Work instruction => Reproduce all the data, character for character.

(Stored data)
○ ○ ○

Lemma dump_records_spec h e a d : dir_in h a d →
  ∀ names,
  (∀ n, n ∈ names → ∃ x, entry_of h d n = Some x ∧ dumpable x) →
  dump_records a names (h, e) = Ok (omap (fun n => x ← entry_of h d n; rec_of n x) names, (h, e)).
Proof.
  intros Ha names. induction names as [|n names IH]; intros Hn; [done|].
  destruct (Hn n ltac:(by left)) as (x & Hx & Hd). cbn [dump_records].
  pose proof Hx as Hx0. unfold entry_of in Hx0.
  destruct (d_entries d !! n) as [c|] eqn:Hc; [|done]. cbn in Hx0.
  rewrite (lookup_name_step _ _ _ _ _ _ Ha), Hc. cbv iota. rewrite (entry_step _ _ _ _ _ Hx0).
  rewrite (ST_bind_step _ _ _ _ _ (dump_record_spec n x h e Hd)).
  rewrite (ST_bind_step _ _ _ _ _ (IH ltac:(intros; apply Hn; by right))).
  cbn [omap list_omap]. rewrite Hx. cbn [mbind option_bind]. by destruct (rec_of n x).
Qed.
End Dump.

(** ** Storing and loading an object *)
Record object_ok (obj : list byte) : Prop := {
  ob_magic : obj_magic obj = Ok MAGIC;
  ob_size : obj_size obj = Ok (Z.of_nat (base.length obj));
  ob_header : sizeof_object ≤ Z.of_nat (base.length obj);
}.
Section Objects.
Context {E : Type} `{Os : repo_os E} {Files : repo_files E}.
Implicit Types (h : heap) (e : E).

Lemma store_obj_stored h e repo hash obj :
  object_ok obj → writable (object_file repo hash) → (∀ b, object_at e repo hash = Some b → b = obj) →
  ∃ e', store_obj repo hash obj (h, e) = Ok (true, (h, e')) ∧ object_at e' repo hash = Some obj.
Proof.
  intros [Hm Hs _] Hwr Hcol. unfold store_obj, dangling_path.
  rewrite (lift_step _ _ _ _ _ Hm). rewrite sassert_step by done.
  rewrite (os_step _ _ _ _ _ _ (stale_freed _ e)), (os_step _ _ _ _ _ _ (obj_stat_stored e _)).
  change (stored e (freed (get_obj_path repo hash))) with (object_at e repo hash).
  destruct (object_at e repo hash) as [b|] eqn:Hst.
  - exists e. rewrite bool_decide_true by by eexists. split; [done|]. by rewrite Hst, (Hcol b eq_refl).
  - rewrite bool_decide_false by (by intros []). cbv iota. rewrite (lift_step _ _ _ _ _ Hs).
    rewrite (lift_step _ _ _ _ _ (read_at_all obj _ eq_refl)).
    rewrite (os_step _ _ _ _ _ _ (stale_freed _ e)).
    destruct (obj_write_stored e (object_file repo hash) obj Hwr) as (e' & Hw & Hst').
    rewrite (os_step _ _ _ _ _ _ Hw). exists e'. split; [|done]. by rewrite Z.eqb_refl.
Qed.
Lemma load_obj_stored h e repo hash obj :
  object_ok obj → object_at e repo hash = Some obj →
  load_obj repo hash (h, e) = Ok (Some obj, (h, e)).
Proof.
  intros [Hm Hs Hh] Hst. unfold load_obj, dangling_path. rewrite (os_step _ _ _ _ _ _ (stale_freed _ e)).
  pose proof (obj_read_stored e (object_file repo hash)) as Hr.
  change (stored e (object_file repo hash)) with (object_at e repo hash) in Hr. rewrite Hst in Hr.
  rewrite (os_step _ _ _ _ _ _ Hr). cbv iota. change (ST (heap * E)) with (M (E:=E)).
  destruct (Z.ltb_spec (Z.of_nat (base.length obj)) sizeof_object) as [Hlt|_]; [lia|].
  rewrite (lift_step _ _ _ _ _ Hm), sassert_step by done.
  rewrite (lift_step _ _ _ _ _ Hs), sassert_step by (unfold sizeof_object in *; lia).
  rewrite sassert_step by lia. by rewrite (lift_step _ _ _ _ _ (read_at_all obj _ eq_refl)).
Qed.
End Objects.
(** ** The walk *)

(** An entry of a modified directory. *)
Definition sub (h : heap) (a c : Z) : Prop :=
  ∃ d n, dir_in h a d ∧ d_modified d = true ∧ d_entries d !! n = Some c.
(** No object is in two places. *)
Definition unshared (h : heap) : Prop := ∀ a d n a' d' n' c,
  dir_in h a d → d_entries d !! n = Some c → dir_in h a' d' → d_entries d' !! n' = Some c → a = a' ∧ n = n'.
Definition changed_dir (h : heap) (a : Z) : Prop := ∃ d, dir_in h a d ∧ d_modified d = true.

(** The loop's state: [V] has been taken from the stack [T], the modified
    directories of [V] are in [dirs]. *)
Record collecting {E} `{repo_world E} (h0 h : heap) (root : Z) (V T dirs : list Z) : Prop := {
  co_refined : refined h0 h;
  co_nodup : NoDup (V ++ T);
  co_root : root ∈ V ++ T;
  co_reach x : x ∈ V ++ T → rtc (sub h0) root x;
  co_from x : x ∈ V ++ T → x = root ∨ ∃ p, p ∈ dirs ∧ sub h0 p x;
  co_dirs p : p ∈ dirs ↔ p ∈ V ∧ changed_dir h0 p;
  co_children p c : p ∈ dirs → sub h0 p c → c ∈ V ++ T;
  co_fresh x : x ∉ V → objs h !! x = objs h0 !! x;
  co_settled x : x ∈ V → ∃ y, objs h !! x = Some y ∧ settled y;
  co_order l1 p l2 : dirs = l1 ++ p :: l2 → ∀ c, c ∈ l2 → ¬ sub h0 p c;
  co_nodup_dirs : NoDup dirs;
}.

○ ○ ○

Response below =>
Lemma dump_records_spec h e a d : dir_in h a d →
  ∀ names,
  (∀ n, n ∈ names → ∃ x, entry_of h d n = Some x ∧ dumpable x) →
  dump_records a names (h, e) = Ok (omap (fun n => x ← entry_of h d n; rec_of n x) names, (h, e)).
Proof.
  intros Ha names. induction names as [|n names IH]; intros Hn; [done|].
  destruct (Hn n ltac:(by left)) as (x & Hx & Hd). cbn [dump_records].
  pose proof Hx as Hx0. unfold entry_of in Hx0.
  destruct (d_entries d !! n) as [c|] eqn:Hc; [|done]. cbn in Hx0.
  rewrite (lookup_name_step _ _ _ _ _ _ Ha), Hc. cbv iota. rewrite (entry_step _ _ _ _ _ Hx0).
  rewrite (ST_bind_step _ _ _ _ _ (dump_record_spec n x h e Hd)).
  rewrite (ST_bind_step _ _ _ _ _ (IH ltac:(intros; apply Hn; by right))).
  cbn [omap list_omap]. rewrite Hx. cbn [mbind option_bind]. by destruct (rec_of n x).
Qed.
End Dump.

(** ** Storing and loading an object *)
Record object_ok (obj : list byte) : Prop := {
  ob_magic : obj_magic obj = Ok MAGIC;
  ob_size : obj_size obj = Ok (Z.of_nat (base.length obj));
  ob_header : sizeof_object ≤ Z.of_nat (base.length obj);
}.
Section Objects.
Context {E : Type} `{Os : repo_os E} {Files : repo_files E}.
Implicit Types (h : heap) (e : E).

Lemma store_obj_stored h e repo hash obj :
  object_ok obj → writable (object_file repo hash) → (∀ b, object_at e repo hash = Some b → b = obj) →
  ∃ e', store_obj repo hash obj (h, e) = Ok (true, (h, e')) ∧ object_at e' repo hash = Some obj.
Proof.
  intros [Hm Hs _] Hwr Hcol. unfold store_obj, dangling_path.
  rewrite (lift_step _ _ _ _ _ Hm). rewrite sassert_step by done.
  rewrite (os_step _ _ _ _ _ _ (stale_freed _ e)), (os_step _ _ _ _ _ _ (obj_stat_stored e _)).
  change (stored e (freed (get_obj_path repo hash))) with (object_at e repo hash).
  destruct (object_at e repo hash) as [b|] eqn:Hst.
  - exists e. rewrite bool_decide_true by by eexists. split; [done|]. by rewrite Hst, (Hcol b eq_refl).
  - rewrite bool_decide_false by (by intros []). cbv iota. rewrite (lift_step _ _ _ _ _ Hs).
    rewrite (lift_step _ _ _ _ _ (read_at_all obj _ eq_refl)).
    rewrite (os_step _ _ _ _ _ _ (stale_freed _ e)).
    destruct (obj_write_stored e (object_file repo hash) obj Hwr) as (e' & Hw & Hst').
    rewrite (os_step _ _ _ _ _ _ Hw). exists e'. split; [|done]. by rewrite Z.eqb_refl.
Qed.
Lemma load_obj_stored h e repo hash obj :
  object_ok obj → object_at e repo hash = Some obj →
  load_obj repo hash (h, e) = Ok (Some obj, (h, e)).
Proof.
  intros [Hm Hs Hh] Hst. unfold load_obj, dangling_path. rewrite (os_step _ _ _ _ _ _ (stale_freed _ e)).
  pose proof (obj_read_stored e (object_file repo hash)) as Hr.
  change (stored e (object_file repo hash)) with (object_at e repo hash) in Hr. rewrite Hst in Hr.
  rewrite (os_step _ _ _ _ _ _ Hr). cbv iota. change (ST (heap * E)) with (M (E:=E)).
  destruct (Z.ltb_spec (Z.of_nat (base.length obj)) sizeof_object) as [Hlt|_]; [lia|].
  rewrite (lift_step _ _ _ _ _ Hm), sassert_step by done.
  rewrite (lift_step _ _ _ _ _ Hs), sassert_step by (unfold sizeof_object in *; lia).
  rewrite sassert_step by lia. by rewrite (lift_step _ _ _ _ _ (read_at_all obj _ eq_refl)).
Qed.
End Objects.
(** ** The walk *)

(** An entry of a modified directory. *)
Definition sub (h : heap) (a c : Z) : Prop :=
  ∃ d n, dir_in h a d ∧ d_modified d = true ∧ d_entries d !! n = Some c.
(** No object is in two places. *)
Definition unshared (h : heap) : Prop := ∀ a d n a' d' n' c,
  dir_in h a d → d_entries d !! n = Some c → dir_in h a' d' → d_entries d' !! n' = Some c → a = a' ∧ n = n'.
Definition changed_dir (h : heap) (a : Z) : Prop := ∃ d, dir_in h a d ∧ d_modified d = true.

(** The loop's state: [V] has been taken from the stack [T], the modified
    directories of [V] are in [dirs]. *)
Record collecting {E} `{repo_world E} (h0 h : heap) (root : Z) (V T dirs : list Z) : Prop := {
  co_refined : refined h0 h;
  co_nodup : NoDup (V ++ T);
  co_root : root ∈ V ++ T;
  co_reach x : x ∈ V ++ T → rtc (sub h0) root x;
  co_from x : x ∈ V ++ T → x = root ∨ ∃ p, p ∈ dirs ∧ sub h0 p x;
  co_dirs p : p ∈ dirs ↔ p ∈ V ∧ changed_dir h0 p;
  co_children p c : p ∈ dirs → sub h0 p c → c ∈ V ++ T;
  co_fresh x : x ∉ V → objs h !! x = objs h0 !! x;
  co_settled x : x ∈ V → ∃ y, objs h !! x = Some y ∧ settled y;
  co_order l1 p l2 : dirs = l1 ++ p :: l2 → ∀ c, c ∈ l2 → ¬ sub h0 p c;
  co_nodup_dirs : NoDup dirs;
}.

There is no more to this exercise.